- [EXERCISE AIM]
Provide an exact copy of the lines from the beginning of the records through the line that includes "apply returns_bind; [by apply returns_map_err|intros port", and of no others.

- [PROVIDED RECORDS]
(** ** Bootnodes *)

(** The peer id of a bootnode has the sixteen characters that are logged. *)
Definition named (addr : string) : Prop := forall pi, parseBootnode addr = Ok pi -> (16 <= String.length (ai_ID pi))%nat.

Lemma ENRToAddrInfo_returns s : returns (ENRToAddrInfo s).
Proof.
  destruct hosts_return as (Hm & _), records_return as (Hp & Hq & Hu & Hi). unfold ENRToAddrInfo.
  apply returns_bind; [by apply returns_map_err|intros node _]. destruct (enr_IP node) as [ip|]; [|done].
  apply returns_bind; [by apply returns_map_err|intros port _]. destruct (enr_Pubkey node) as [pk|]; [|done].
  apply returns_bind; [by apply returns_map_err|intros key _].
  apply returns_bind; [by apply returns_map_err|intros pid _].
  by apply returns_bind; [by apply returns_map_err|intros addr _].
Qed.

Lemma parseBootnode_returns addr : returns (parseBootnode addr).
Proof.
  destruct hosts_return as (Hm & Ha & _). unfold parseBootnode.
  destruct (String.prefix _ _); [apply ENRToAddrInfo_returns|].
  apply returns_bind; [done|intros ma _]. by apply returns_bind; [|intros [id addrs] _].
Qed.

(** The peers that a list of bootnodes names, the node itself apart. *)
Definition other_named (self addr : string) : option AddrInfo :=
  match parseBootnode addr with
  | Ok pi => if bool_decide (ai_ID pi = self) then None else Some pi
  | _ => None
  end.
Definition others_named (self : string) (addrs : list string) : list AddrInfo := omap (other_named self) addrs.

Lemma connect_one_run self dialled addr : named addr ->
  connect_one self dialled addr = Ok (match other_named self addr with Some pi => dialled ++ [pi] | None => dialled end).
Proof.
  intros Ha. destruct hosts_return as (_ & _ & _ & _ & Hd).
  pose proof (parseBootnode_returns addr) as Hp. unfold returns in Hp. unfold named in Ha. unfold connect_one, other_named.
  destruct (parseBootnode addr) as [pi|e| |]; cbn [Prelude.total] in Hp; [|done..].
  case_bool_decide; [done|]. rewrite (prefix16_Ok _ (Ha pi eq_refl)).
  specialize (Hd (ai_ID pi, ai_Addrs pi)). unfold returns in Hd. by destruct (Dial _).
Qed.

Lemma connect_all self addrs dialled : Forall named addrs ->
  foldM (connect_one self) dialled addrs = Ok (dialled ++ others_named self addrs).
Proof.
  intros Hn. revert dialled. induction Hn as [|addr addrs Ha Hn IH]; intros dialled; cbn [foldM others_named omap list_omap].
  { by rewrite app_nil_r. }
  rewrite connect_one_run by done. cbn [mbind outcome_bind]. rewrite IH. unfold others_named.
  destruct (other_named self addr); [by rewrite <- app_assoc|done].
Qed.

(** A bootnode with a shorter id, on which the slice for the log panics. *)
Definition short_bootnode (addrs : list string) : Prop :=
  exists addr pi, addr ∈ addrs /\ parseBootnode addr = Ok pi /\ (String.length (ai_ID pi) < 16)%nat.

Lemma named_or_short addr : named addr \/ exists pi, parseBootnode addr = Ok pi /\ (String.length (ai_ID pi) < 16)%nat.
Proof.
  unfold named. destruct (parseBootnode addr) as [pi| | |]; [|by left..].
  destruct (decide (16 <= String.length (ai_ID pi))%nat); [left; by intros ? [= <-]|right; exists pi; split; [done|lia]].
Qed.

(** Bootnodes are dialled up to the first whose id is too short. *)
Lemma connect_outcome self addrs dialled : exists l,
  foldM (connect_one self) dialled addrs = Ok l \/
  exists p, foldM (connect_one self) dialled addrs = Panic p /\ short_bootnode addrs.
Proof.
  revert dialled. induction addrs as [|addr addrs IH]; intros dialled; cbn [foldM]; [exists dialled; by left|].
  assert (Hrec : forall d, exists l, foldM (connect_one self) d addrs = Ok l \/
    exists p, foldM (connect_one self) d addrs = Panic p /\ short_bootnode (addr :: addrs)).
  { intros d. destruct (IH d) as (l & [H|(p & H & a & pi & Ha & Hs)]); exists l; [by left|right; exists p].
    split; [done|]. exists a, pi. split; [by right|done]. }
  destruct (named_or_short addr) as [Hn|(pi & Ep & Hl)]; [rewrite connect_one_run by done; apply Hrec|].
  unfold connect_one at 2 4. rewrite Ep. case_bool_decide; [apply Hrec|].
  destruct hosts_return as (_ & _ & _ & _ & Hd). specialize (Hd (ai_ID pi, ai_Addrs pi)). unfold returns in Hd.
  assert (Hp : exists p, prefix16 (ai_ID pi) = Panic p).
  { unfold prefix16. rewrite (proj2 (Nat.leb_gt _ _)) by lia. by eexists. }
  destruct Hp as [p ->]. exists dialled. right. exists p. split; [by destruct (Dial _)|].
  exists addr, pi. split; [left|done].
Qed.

- [ANSWER TO THE EXERCISE]
(** ** Bootnodes *)

(** The peer id of a bootnode has the sixteen characters that are logged. *)
Definition named (addr : string) : Prop := forall pi, parseBootnode addr = Ok pi -> (16 <= String.length (ai_ID pi))%nat.

Lemma ENRToAddrInfo_returns s : returns (ENRToAddrInfo s).
Proof.
  destruct hosts_return as (Hm & _), records_return as (Hp & Hq & Hu & Hi). unfold ENRToAddrInfo.
  apply returns_bind; [by apply returns_map_err|intros node _]. destruct (enr_IP node) as [ip|]; [|done].
  apply returns_bind; [by apply returns_map_err|intros port _]. destruct (enr_Pubkey node) as [pk|]; [|done].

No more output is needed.